(* ===== verification/Prelude.v ===== *)
(** * A verification library for the TPM scoreboards import scripts

    The repository is a two-stage batch pipeline, written in Python:

    - the extractor [src/excel_to_json_converter.py] walks every sheet of an
      openpyxl workbook, infers attendance from the fill colour of the date
      cell and commitment fulfilment from a leading glyph, parses dates with
      [datetime.strptime], and builds a nested, insertion-ordered dict
      [{sheet: {date: {"attendance": .., "commitments": [..]}}}] that is
      dumped as JSON;
    - the loader [src/import_scoreboards_to_supabase.py] reads that
      document and, through the hosted store's REST interface, creates
      users, one pod, one meeting per distinct date, the commitment rows and
      the attendance rows, in this order, each step using the maps built by
      the earlier ones; [src/import_commitments_only.py] is a second loader
      that rebuilds the user map from the store and re-imports commitments.

    The stages only share the intermediate document, a UTF-8 JSON file.

    ** Files, in dependency order

    - [Prelude] (this file): Python strings as lists of Unicode code points
      ([list N]), with [str.strip], [str.split], [str.split(sep)],
      [str.startswith], the [in] operator, ASCII case mapping, the regex
      classes [\s] and [\d] of CPython 3.11 (Unicode 14.0 tables), zero-padded
      decimal printing, and Python's insertion-ordered [dict] as an
      association list with in-place update.  Notation scope [py_scope],
      hint database [pystr].
    - [Cell]: the openpyxl cell as the extractor reads it: its value
      (None, str, int, bool, date, datetime) and its fill.
    - [Color]: [detect_attendance_from_color] (fill record, green and red
      code lists, substring matching in the order of the code).
    - [Emoji]: [detect_fulfillment_from_emoji], [clean_commitment_text] with
      the regex [^[...]\s*] read as the character class it is, and
      [parse_commitments_column].
    - [DateParse]: a backtracking matcher for the regexes that
      [_strptime] compiles from the four formats of [parse_date_cell], the
      calendar check of [datetime.date], [strftime('%Y-%m-%d')], and
      [parse_date_cell] on the openpyxl cell values (None, str, int, bool,
      date, datetime).
    - [Sheet]: a worksheet as [max_row], [max_column] and a cell function;
      [find_data_start_row] and [find_date_and_commitment_columns].
    - [Converter]: [convert_excel_to_json] over a workbook (list of named
      sheets), producing the intermediate document.
    - [Json]: CPython's [json] module as the scripts call it: the values
      (null, booleans, integers, floats as their literal, strings, lists,
      dicts as association lists), [json.dump] with [indent=2] and
      [ensure_ascii=False] both as one string ([dump]) and as the chunks
      the pure-Python generator writes ([iterencode]), and [json.load]'s
      scanner ([value], [elements], [members], [scanstring] with escapes
      and surrogate pairs, numbers, constants, the BOM and Extra data
      checks).  The decoder's three mutually recursive functions take fuel.
    - [Utf8]: CPython's strict UTF-8 codec ([encode], [decode]), the
      Latin-1 codec, the writes of a text file that stop at an encoding
      error ([write_chunks]), and universal newlines.
    - [Intermediate]: the document as the JSON value the extractor dumps,
      the loaders' view of a JSON value ([.items()], [.get] with its
      defaults, indexing), the bytes the extractor writes
      ([write_document]) and what a loader reads from them in a given
      locale ([read_document]: the value, or the exception raised).
    - [Remote]: what the loaders see of the world.  JSON values and rows,
      the requests a run issues, the store interface [Env] (a type class:
      POST answers a status, GET with equality filters and a column
      selection answers a status and rows, a clock), its law [IdLaw], and
      the loader monad [M]: state passing over the store's world plus a
      trace of requests, Python exceptions as an error value that keeps
      the effects already done.  [wp] is a weakest-precondition judgement
      on the appended trace, with laws for each primitive, loops
      ([mfor], [mfold]) and the tactic [wp_run]; [emits] is the special
      case of a computation whose requests do not depend on the answers.
    - [Store]: an in-memory instance of [Env]: rows with generated ids,
      the three table definitions that [create_tables] prints (columns,
      NOT NULL without default, UNIQUE, foreign keys) checked on insert,
      GET filtering and projection, and tables that can be out of service.
      The server is not code of the repository and is modelled from the
      spec's section 6.
    - [Loader]: [src/import_scoreboards_to_supabase.py]: [parse_name], the
      email, [create_users], [create_default_pod], [create_pod_meetings]
      (the set of dates sorted in Python's string order),
      [import_commitments], [import_attendance] and [main] with its [try].
    - [CommitmentsOnly]: [src/import_commitments_only.py]:
      [get_user_mapping] (names rebuilt from the stored first and last
      names), the filtered re-import with its counters, and [main].
    - [Pipeline]: the extractor's [main] (lines 231-268: the missing
      input, a workbook that cannot be loaded, the written file, a dump
      that fails half way, and the printed counts) over a map from
      absolute paths to bytes, the file the loader opens (a path relative
      to its working directory), and the scripts run one after the
      other (the extractor and the loader; the extractor, the loader and
      the commitments-only loader on the store the loader left), with the
      exceptions the loaders do not catch.

    The extractor's files form a chain ([Cell] < [Color], [Emoji],
    [DateParse] < [Sheet] < [Converter]); the loaders take [Converter]'s
    document type as their input and are proved against [Env], so that
    most of their theorems hold for every store; [Json] < [Utf8] <
    [Intermediate] give the file between them, and [Pipeline] joins the
    two stages.

    Three program logics over the loader monad, in [Remote], carry the
    loader proofs: [wp] and [emits] (what a run appends to the trace,
    whatever the store answers), [at_most] (how many requests it appends,
    with the tactic [at_most_run]) and [hoare] (total correctness from a
    known store state: the run returns a value, and what a GET answers may
    depend on what an earlier POST inserted; its rules execute a run
    symbolically from a world).  [Store] carries the invariant of the
    in-memory store, [store_wf]: every row has a generated id, below the
    id counter, and no two rows share one; every store operation keeps
    it.

    ** What the theorems show

    - Colour: each listed green code, in any ARGB string that contains it,
      gives "attended", each red one "not_attended" when no green code is a
      substring, and no solid fill gives "unknown"; the classifier's three
      outcomes; and the alpha-padded red ["00FF0000"] (the form openpyxl
      stores a six-digit colour in) is classified "attended", because the
      green code ["00FF00"] is a substring of it.
    - Glyphs: the check and cross glyphs of the source are the three-code-
      point strings U+201A U+00FA U+00D6 and U+201A U+00F9 U+00E5 (the
      UTF-8 bytes of the emoji read as Mac Roman); the cleaner's regex class
      removes one code point only, so the cleaned text keeps two code points
      of the glyph; real emoji (U+2705, U+274C) are neither detected nor
      removed.  Every emitted commitment has non-empty, stripped text.
    - Dates: every result of [parse_date_cell] is the printed form of a
      valid Gregorian date, and from year 1000 on parsing it again returns
      it (a print/parse round trip); "MM/DD/YYYY" is tried before
      "DD/MM/YYYY", so the day-first reading is taken only when the first
      field cannot be a month; with glibc's [strftime] (the platform the
      model takes) a year below 1000 is printed without padding, and the
      parser rejects such a printed date (macOS pads it).
    - Sniffing: the column search scans rows 1..9 and columns 1..9, the
      start-row search rows 1..19 and columns 1..9 (not 10 and 20 as the
      spec says): two sheets that agree on those cells get the same
      columns and start row, whatever else they hold; results are the
      first hits of the scan, within bounds.
    - JSON and UTF-8: [json.load] reads back what [json.dump] wrote, for
      every value without floats whose dicts have distinct keys (a round
      trip, through a text with indentation, escapes and non-ASCII
      characters), within CPython's recursion and integer-digit limits,
      which the model does not represent; the decoder never runs out of
      its fuel; the chunks the generator writes join to the one-string
      encoding; the strict UTF-8 decoder gives back every string the
      encoder accepts.
    - The file: every document the extractor builds has distinct keys at
      both levels; when its strings are Unicode scalar values the dump
      returns and a loader in a UTF-8 locale reads the document back
      exactly; in a Latin-1 locale it does so only for ASCII documents (a
      non-ASCII name comes back as other characters); a string the codec
      refuses stops the dump half way and leaves a truncated file that
      [json.load] refuses.
    - Conversion: the dates of a sheet's entries are distinct and are
      outputs of [parse_date_cell]; a later row with the same date replaces
      the earlier entry in place; the workbook loop with its dict updates
      equals a declarative reading (each sheet with a date column and a
      dated row, its dates once each in the order of their first row with
      the entry of their last, [convert_reference]); the spec's
      end-to-end sheet yields no commitments.
    - Loader, for every store: [parse_name] raises exactly on names without
      words, and splits the rest into a first word and the other words;
      the email is not unique (case and word boundaries are lost); the user
      map only holds document names, once each; a blank name crashes the
      run after the earlier users were posted; a refused pod aborts after
      the users and the pod; one meeting is posted per distinct date, in
      increasing order; the importers post exactly one row per commitment
      and per (mapped person, mapped date), with the status, attendance,
      duration and confidence mappings of the code; a run issues at most
      three requests per name, two for the pod, three per date and two
      per commitment and per entry (no loop retries or runs past its
      input).
    - Loader, against the in-memory store: the meeting rows the code
      sends ([meeting_date], no [scheduled_date]) are refused by the
      printed [pod_meetings] table, so no attendance is ever imported;
      from any state that satisfies the store invariant, [main] runs to
      completion on every document whose names have a word, reporting one
      user per name and 0 meetings; two names with the same email (for
      instance differing only in case) are mapped to one user id, while
      each still inserts a [users] row.
    - Commitments-only loader: it posts exactly the commitments whose text
      is neither empty nor a dash; the count it returns never exceeds the
      number of inserts, and equals it when the store accepts them all;
      the names it rebuilds are the original names' words joined by single
      spaces.  Run after the full loader on the in-memory store (from a
      state without imported users), its [get_user_mapping] maps each
      name's words to the id of the very [users] row the full loader
      created for that name, so two names with a common email, which the
      full loader gave one id, get two different ids here; on a non-empty
      document of distinct single-spaced names its [main] then completes
      and reports every commitment that is neither empty nor a dash.
    - Both stages: in a UTF-8 locale the loader reads the document the
      extractor has just written only when started in the extractor's
      hard-coded output directory (elsewhere it reads an older file, or
      none); run from there on the in-memory store, the extractor reports
      the document written and the loader completes with one user per
      sheet the extractor kept; the commitments-only loader run next, on
      the same file and the store the loader left, finds every person
      again (for names that are their words joined by single spaces) and
      completes, reporting every commitment that is neither empty nor a
      dash.

    ** Bounds and fuel

    Every definition but the JSON decoder is structural (the backtracking
    matcher recurses on the pattern, the scans on [seq] ranges, the
    loaders' loops on the document's lists).  The decoder's [value],
    [elements] and [members] take fuel; [json.load] gives them twice the
    length of the text and one more ([decode_fuel]), which is enough:
    each call either consumes a character or is the first call on a
    shorter text ([decoder_fuel]), so it never runs out
    ([value_total]), and more fuel gives the same result
    ([decoder_mono]).  Excel indices are [nat]; the
    scan windows are the constants of the code; status codes and counters
    are [N] (Python integers do not overflow).  The request bound of a
    run is a [nat] computed from the document ([Loader.request_bound]).

    ** Not modelled

    - openpyxl file loading and styles: a cell is given by its value and
      its fill, as openpyxl reports them; float cells are not modelled
      (their [str] never parses as a date and they are not [str]).
    - [str.upper]/[str.lower] are modelled on ASCII letters only.
    - JSON floats, NaN and Infinity (the document holds none), codecs
      other than UTF-8 and Latin-1 for the loaders' locale, the point at
      which a loader fails on a JSON list, string or object that is not
      shaped as a document (the scalars [len] refuses are modelled), and a missing output directory (the extractor's [open]
      would raise); [print], the progress counters that
      are only printed, and the text of HTTP error responses; the URL
      query string is modelled by its (column, value) filters, so the
      encoding of special characters in names is not modelled.
    - The module-level constants (the store's URL and key, the request
      headers) and the [pip install] fallback of the imports: they do not
      change what a run computes.
    - [create_tables] only prints its SQL; the table definitions are
      data of [Store].
*)

From Stdlib Require Import NArith ZArith Lia String Ascii.
From stdpp Require Import base list sets.

Declare Scope py_scope.
Delimit Scope py_scope with py.
Open Scope N_scope.
(** [scan_once], with the loops of [_parse_array_unicode]
    ([elements]) and [_parse_object_unicode] ([members]).  CPython's
    [RecursionError] on deeply nested text and its [ValueError] on an
    integer of more than 4300 digits are not modelled (see
    [within_limits]). *)
Fixpoint value (n : nat) (s : ustr) : DRes Json :=
  match n with
  | O => DFuel
  | S n =>
      match s with
      | [] => DErr "Expecting value"
      | c :: r =>
          if c =? 34 then
            match scanstring r [] with
            | DOk str r' => DOk (JSStr str) r'
            | DErr m => DErr m
            | DFuel => DFuel
            end
          else if c =? 123 then
            match skip_ws r with
            | c' :: r' => if c' =? 125 then DOk (JSObj []) r' else members n [] (c' :: r')
            | [] => members n [] []
            end
          else if c =? 91 then
            match skip_ws r with
            | c' :: r' => if c' =? 93 then DOk (JSArr []) r' else elements n [] (c' :: r')
            | [] => elements n [] []
            end
          else
            match scan_constant s with
            | Some (j, r') => DOk j r'
            | None =>
                match scan_number s with
                | Some (j, r') => DOk j r'
                | None => DErr "Expecting value"
                end
            end
      end
  end
with elements (n : nat) (acc : list Json) (s : ustr) : DRes Json :=
  match n with
  | O => DFuel
  | S n =>
      match value n s with
      | DOk v r =>
          match skip_ws r with
          | c :: r' =>
              if c =? 93 then DOk (JSArr (acc ++ [v])) r'
              else if c =? 44 then elements n (acc ++ [v]) (skip_ws r')
              else DErr "Expecting ',' delimiter"
          | [] => DErr "Expecting ',' delimiter"
          end
      | DErr m => DErr m
      | DFuel => DFuel
      end
  end
with members (n : nat) (acc : list (ustr * Json)) (s : ustr) : DRes Json :=
  match n with
  | O => DFuel
  | S n =>
      match s with
      | c :: r =>
          if c =? 34 then
            match scanstring r [] with
            | DOk k r1 =>
                match skip_ws r1 with
                | c1 :: r2 =>
                    if c1 =? 58 then
                      match value n (skip_ws r2) with
                      | DOk v r3 =>
                          match skip_ws r3 with
                          | c3 :: r4 =>
                              if c3 =? 125 then DOk (JSObj (dict_set_all [] (acc ++ [(k, v)]))) r4
                              else if c3 =? 44 then members n (acc ++ [(k, v)]) (skip_ws r4)
                              else DErr "Expecting ',' delimiter"
                          | [] => DErr "Expecting ',' delimiter"
                          end
                      | DErr m => DErr m
                      | DFuel => DFuel
                      end
                    else DErr "Expecting ':' delimiter"
                | [] => DErr "Expecting ':' delimiter"
                end
            | DErr m => DErr m
            | DFuel => DFuel
            end
          else DErr "Expecting property name enclosed in double quotes"
      | [] => DErr "Expecting property name enclosed in double quotes"
      end
  end.
(** The spec's loader scenario.  With a user id for "Jane Doe" and a
    meeting id for 2024-01-10, the commitment importer issues exactly two
    create calls, one per commitment ("completed", then "failed"), and the
    attendance importer exactly one, with [attended = true], in every
    store. *)
Theorem loader_spec_scenario (um mm : Mapping) (uid mid : JVal) :
  dict_get (u "Jane Doe") um = Some uid -> dict_get (u "2024-01-10") mm = Some mid ->
  emits (W:=W) (import_commitments spec_document um) tt
    [RPost (u "commitments") (commitment_row uid (u "2024-01-10") (mkCommitment (u "Ship feature") (u "true")));
     RSleep 50;
     RPost (u "commitments") (commitment_row uid (u "2024-01-10") (mkCommitment (u "Write tests") (u "false")));
     RSleep 50] /\
  emits (W:=W) (import_attendance spec_document um mm) tt
    [RPost (u "meeting_attendance") (attendance_row mid uid (u "2024-01-10") (u "attended")); RSleep 50] /\
  dict_get (u "attended") (attendance_row mid uid (u "2024-01-10") (u "attended")) = Some (JBool true) /\
  map (fun c => dict_get (u "status") (commitment_row uid (u "2024-01-10") c))
      [mkCommitment (u "Ship feature") (u "true"); mkCommitment (u "Write tests") (u "false")] =
  [Some (JStr (u "completed")); Some (JStr (u "failed"))].
Proof.
  intros Hu Hm. split_and!.
  - pose proof (import_commitments_emits spec_document um) as H.
    unfold commitment_requests in H. simpl in H. by rewrite Hu in H.
  - pose proof (import_attendance_emits spec_document um mm) as H.
    unfold attendance_requests in H. simpl in H. by rewrite Hu, Hm in H.
  - by vm_compute.
  - by vm_compute.
Qed.

(** The status of a commitment row follows its [fulfilled] value:
    "true" gives "completed" and a [completed_at] at the end of the day,
    "false" gives "failed" and any other value "pending", both with a
    null [completed_at]. *)
Theorem commitment_row_status (user_id : JVal) (date_str : ustr) (c : Commitment) :
  let row := commitment_row user_id date_str c in
  (fulfilled c = u "true" ->
     dict_get (u "status") row = Some (JStr (u "completed")) /\
     dict_get (u "completed_at") row = Some (JStr (date_str ++ u "T23:59:59Z"))) /\
  (fulfilled c = u "false" ->
     dict_get (u "status") row = Some (JStr (u "failed")) /\
     dict_get (u "completed_at") row = Some JNull) /\
  (fulfilled c <> u "true" -> fulfilled c <> u "false" ->
     dict_get (u "status") row = Some (JStr (u "pending")) /\
     dict_get (u "completed_at") row = Some JNull).
Proof.
  unfold commitment_row, status_of. simpl. split_and!.
  - intros ->. row_lookup. done.
  - intros ->. row_lookup. done.
  - intros Ht Hf. row_lookup. done.
Qed.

+ + + + + + +

▶ _What needs to be done_: Copy out, from the records above, every line that holds the string "generator".

▶ _Answer for this exercise_:
      the pure-Python generator writes ([iterencode]), and [json.load]'s
      its fuel; the chunks the generator writes join to the one-string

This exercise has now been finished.